From September 28, 2015, MCX is being regulated by the Securities and
Exchange Board of India (SEBI). Earlier it was regulated by the Forward
Markets Commission (FMC), which got merged with the SEBI on September
28, 2015.

NCDEX:-
National Commodity & Derivatives Exchange Limited (NCDEX) is an online
commodity exchange which provides a commodity exchange platform for
derivatives. It was incorporated on 23 April 2003 under the Companies Act,
1956 and obtained its Certificate for Commencement of Business on 9 May
2003. It’s a public company and it commenced operations on 15 December
2003.

SEBI:-
In the late 1980s, new economic forces, the economic growth and currency
crisis felt the need for modernization of the financial system. Government
created the Securities and Exchange Board of India (SEBI) in 1988. SEBI
currently is the main regulatory body in the financial markets and their role
is to protect the interests of investors.

Some Facts:-

1. Bombay Stock Exchange (BSE) in India has the highest number


of listed companies in the world with an estimated 5689
companies. National Stock Exchange (NSE) of India has around
1750 companies.

2. Indians are hugely equity averse. Only 1.2% of the Indian


household financial savings is directly invested in shares
(20102011). This amounts to a laughable figure of 2.5 Billion
dollars for the entire Indian household population

3. In a country of 1.2 billion, there are only 20 Million demat


accounts and 248 portfolio managers.
4. Foreign Institutional Investors (FIIs) hold a larger stake in listed
Indian companies (10.45%) than the combined stake of Indian
Mutual Funds (2.68%) and Indian Financial
Institutions/Insurance Companies (5.32%).
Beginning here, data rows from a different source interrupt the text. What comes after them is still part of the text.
(** The product of int64_t values that all stay in range. *)
Lemma Product_loop l p :
  0 <= p -> Forall (fun x => 0 <= x) l ->
  (forall k, p * prod (take k l) < two63) -> foldl mul64 p l = p * prod l.
Proof.
  intros Hp HF; revert p Hp. induction HF as [|x l Hx HF IH]; intros p Hp Hk; simpl; [lia|].
  assert (Hpx : p * x < two63) by (specialize (Hk 1%nat); simpl in Hk; lia).
  rewrite mul64_fits by lia. rewrite IH; [lia|nia|].
  intros k. specialize (Hk (S k)). simpl in Hk. lia.
Qed.

Lemma prod_nonneg l : Forall (fun x => 0 <= x) l -> 0 <= prod l.
Proof. induction 1; simpl; [lia|]. nia. Qed.

Lemma prod_take_le l k : Forall (fun x => 0 < x) l -> prod (take k l) <= prod l.
Proof.
  intros HF; revert k. induction HF as [|x l Hx HF IH]; intros [|k]; simpl; try lia.
  - pose proof (prod_pos _ HF). nia.
  - specialize (IH k). nia.
Qed.

Lemma Product_pos l :
  Forall (fun x => 0 < x) l -> prod l < two63 -> Product l = prod l.
Proof.
  intros HF Hb. unfold Product. rewrite Product_loop; [lia|lia| |].
  - eapply Forall_impl; [exact HF|]. simpl. lia.
  - intros k. pose proof (prod_take_le l k HF). lia.
Qed.

(** ** Chains of factor groups

    [factor_chain a b p bs q]: the pairs [p :: bs] are strictly increasing, end
    in [q], and between neighbours the two lists have equal products. *)
Fixpoint factor_chain (a b : list Z) (p : Z * Z) (bs : list (Z * Z)) (q : Z * Z) : Prop :=
  match bs with
  | [] => p = q
  | p' :: bs =>
      p.1 <= p'.1 /\ p.2 <= p'.2 /\ p <> p'
      /\ prod (seg a (p.1) (p'.1)) = prod (seg b (p.2) (p'.2))
      /\ factor_chain a b p' bs q
  end.

Lemma factor_chain_snoc a b p bs q r :
  factor_chain a b p bs q ->
  q.1 <= r.1 -> q.2 <= r.2 -> q <> r -> prod (seg a (q.1) (r.1)) = prod (seg b (q.2) (r.2)) ->
  factor_chain a b p (bs ++ [r]) r.
Proof.
  revert p; induction bs as [|p' bs IH]; intros p; simpl.
  - intros ->. auto.
  - intros (? & ? & ? & ? & ?). auto 10.
Qed.

(** The loop invariant after the first emitted pair: [P] is the product both
    partial sizes had at the last pair. *)
Record loop_inv (a b : list Z) (i j pi pj pa pb T : Z) : Prop := {
  li_i : 0 <= pi <= i /\ i <= Zlen a;
  li_j : 0 <= pj <= j /\ j <= Zlen b;
  li_pos_a : Forall (fun x => 0 < x) (subspan a i);
  li_pos_b : Forall (fun x => 0 < x) (subspan b j);
  li_a : 0 < pa /\ pa * prod (subspan a i) = T;
  li_b : 0 < pb /\ pb * prod (subspan b j) = T;
  li_P : exists P, 0 < P /\ P * prod (seg a pi i) = pa /\ P * prod (seg b pj j) = pb;
}.

Definition loop_measure (a b : list Z) (i j pi pj : Z) : Z :=
  2 * ((Zlen a - i) + (Zlen b - j))
  + (if (pi <? i) || (pj <? j) then 1 else 0).

Lemma step_a a i j pi pj b pa pb T x :
  loop_inv a b i j pi pj pa pb T -> T < two63 -> idx a i = Some x ->
  mul64 pa x = pa * x /\ loop_inv a b (i + 1) j pi pj (pa * x) pb T.
Proof.
  intros [Hi Hj Hpa Hpb [Ha Ta] Hb (P & HP & HPa & HPb)] HT Hx.
  pose proof (idx_bound _ _ _ Hx) as Hr.
  rewrite (subspan_cons a i x) in Hpa, Ta by (lia || done).
  inversion_clear Hpa as [|? ? Hx0 Hpa']. simpl in Ta.
  pose proof (prod_pos _ Hpa') as Hpp.
  assert (Hle : pa * x <= T) by nia.
  split; [apply mul64_fits; nia|]. split; [lia|lia|done|done|split; [nia|lia]|done|].
  exists P. split; [done|]. split; [|done]. rewrite (seg_snoc a pi i x) by (lia || done). nia.
Qed.

Lemma loop_inv_sym a b i j pi pj pa pb T :
  loop_inv a b i j pi pj pa pb T -> loop_inv b a j i pj pi pb pa T.
Proof.
  intros [Hi Hj Hpa Hpb Ha Hb (P & HP & HPa & HPb)]. constructor; try done. eauto.
Qed.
5. The National Stock Exchange (NSE) has a monopoly in the


Equity Derivatives market. It ranks very high in global rankings
for the number of contracts traded – 2nd in Stock Index
Options, 3rd in Stock Index Futures and 3rd in Single Stock
Futures. The daily turnover in the derivatives segment is
around $30 Billion.

6. Around 70% of the trading volume is done by the top 100


brokers. Algorithmic and co-location trading accounted for
about 25% of derivatives volume and around 30% of equities
volume on the NSE and BSE.

Earlier foreign citizens were prohibited from trading directly in the Indian
stock markets but since Jan 2012, these restrictions are withdrawn and now
they are permitted to invest freely.